THE RECORDS:
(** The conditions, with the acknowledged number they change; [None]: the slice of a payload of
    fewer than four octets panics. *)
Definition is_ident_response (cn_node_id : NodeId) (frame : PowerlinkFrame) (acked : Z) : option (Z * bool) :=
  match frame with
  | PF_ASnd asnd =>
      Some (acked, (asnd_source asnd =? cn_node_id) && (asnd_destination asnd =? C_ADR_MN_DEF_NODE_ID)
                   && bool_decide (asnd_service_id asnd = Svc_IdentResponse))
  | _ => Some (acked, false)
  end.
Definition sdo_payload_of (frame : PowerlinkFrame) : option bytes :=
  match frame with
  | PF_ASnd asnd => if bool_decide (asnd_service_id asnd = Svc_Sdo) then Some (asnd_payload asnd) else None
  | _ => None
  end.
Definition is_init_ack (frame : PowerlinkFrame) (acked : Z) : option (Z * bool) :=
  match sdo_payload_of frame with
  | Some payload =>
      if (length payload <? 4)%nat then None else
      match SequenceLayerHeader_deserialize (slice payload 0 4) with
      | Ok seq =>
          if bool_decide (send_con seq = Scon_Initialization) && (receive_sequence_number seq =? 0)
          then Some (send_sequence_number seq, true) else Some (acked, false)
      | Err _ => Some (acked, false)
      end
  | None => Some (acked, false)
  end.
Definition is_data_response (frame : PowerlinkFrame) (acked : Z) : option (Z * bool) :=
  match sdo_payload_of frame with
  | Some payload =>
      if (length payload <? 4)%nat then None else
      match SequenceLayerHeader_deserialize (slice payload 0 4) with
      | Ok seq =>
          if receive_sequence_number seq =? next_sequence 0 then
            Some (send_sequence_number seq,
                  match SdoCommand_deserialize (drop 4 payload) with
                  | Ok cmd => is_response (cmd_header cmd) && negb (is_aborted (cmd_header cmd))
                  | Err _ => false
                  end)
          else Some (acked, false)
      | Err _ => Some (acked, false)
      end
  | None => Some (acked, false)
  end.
--
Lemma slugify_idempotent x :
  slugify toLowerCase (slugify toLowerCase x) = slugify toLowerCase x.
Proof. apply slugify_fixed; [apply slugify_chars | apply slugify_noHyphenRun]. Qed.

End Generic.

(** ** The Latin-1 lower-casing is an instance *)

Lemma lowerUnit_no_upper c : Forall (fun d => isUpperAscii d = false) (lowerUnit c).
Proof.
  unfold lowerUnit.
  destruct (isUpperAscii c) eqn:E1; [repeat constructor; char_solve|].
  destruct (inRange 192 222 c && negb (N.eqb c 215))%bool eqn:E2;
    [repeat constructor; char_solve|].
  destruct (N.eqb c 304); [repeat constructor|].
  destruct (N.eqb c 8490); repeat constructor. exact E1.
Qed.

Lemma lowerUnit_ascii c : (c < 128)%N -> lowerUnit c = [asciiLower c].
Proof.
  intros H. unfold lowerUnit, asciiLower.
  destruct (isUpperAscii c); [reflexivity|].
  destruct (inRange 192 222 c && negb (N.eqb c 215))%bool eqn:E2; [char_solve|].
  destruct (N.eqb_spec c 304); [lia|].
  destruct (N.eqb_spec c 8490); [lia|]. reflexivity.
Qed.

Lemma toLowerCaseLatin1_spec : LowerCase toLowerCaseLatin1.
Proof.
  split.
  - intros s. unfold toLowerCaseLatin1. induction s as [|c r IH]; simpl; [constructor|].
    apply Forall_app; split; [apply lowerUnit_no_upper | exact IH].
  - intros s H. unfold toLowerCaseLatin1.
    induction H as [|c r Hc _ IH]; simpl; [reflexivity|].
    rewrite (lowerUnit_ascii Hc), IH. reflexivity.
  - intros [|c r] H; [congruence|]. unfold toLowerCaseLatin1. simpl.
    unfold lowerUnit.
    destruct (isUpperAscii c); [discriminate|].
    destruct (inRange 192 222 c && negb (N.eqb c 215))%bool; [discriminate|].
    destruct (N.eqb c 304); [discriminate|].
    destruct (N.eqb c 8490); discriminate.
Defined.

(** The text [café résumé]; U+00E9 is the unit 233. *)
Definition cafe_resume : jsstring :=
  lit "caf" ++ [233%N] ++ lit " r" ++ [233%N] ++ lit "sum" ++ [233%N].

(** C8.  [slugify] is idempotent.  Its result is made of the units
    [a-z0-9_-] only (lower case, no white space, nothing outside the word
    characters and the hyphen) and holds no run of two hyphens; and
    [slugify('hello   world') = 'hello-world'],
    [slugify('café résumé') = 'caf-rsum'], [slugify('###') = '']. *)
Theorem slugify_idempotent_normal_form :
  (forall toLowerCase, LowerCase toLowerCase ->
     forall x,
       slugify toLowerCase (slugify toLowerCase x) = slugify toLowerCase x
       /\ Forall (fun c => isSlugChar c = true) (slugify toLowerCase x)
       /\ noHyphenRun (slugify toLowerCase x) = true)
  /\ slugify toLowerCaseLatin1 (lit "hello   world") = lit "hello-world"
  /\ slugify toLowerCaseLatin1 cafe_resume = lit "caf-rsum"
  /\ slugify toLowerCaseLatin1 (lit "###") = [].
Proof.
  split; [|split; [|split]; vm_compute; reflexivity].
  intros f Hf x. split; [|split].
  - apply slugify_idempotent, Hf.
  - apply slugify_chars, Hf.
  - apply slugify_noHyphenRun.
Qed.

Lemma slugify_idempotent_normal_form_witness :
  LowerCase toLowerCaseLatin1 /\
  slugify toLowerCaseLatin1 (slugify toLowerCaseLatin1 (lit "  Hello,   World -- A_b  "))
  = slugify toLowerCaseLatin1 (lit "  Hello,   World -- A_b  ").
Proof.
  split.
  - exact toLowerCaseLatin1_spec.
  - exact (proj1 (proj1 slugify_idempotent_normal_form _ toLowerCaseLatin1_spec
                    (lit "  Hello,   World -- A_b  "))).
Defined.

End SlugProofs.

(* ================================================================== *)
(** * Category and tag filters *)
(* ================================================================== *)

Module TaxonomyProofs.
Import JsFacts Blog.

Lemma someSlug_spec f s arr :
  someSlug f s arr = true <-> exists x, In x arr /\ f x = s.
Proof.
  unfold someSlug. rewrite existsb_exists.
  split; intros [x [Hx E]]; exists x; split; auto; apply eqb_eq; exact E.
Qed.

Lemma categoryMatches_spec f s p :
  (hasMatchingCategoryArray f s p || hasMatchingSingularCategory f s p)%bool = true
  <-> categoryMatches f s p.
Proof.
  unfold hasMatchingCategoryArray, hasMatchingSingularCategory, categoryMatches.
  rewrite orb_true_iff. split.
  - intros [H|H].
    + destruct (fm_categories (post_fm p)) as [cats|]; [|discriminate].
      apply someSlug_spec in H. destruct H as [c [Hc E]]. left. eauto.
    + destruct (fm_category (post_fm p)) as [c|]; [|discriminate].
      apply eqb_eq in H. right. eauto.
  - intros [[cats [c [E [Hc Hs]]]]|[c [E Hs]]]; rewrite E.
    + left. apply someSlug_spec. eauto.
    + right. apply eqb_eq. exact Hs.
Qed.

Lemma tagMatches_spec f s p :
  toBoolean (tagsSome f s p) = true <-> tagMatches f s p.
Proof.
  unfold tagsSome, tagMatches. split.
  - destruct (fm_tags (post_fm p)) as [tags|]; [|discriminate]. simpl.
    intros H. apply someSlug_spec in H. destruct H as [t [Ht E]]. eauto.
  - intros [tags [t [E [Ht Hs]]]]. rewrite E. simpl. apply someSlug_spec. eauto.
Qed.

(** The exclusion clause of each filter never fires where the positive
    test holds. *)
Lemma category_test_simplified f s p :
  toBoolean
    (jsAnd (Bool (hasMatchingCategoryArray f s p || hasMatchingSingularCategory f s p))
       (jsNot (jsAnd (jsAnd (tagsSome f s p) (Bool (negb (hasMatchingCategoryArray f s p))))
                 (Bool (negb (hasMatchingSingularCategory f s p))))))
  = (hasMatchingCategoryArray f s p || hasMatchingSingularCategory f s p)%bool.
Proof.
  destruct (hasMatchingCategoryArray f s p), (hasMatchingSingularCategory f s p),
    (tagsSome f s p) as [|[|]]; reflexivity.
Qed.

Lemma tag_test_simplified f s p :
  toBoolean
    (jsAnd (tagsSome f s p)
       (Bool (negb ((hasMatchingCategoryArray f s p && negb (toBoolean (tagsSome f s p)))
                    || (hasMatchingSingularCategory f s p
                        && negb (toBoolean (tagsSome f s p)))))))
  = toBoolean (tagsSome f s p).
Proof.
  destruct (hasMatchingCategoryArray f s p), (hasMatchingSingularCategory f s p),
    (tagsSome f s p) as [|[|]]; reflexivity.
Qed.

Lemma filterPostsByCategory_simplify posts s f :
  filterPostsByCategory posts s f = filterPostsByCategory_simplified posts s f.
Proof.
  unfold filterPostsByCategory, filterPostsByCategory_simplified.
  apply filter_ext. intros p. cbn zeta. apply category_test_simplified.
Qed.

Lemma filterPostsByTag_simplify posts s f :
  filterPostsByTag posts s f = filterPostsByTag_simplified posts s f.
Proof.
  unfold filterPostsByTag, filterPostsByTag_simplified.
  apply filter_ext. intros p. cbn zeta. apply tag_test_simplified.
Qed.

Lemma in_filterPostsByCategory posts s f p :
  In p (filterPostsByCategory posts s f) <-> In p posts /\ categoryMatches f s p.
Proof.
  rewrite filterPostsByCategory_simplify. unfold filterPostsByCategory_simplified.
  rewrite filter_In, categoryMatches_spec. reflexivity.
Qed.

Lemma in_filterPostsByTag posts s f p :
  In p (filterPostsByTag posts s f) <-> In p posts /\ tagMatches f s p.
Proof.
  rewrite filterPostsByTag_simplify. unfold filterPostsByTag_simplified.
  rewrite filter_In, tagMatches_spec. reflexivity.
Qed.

EXERCISE GOAL: What lines in the records contain the word "cats"? Return each one.

TASK RESPONSE:
    + destruct (fm_categories (post_fm p)) as [cats|]; [|discriminate].
  - intros [[cats [c [E [Hc Hs]]]]|[c [E Hs]]]; rewrite E.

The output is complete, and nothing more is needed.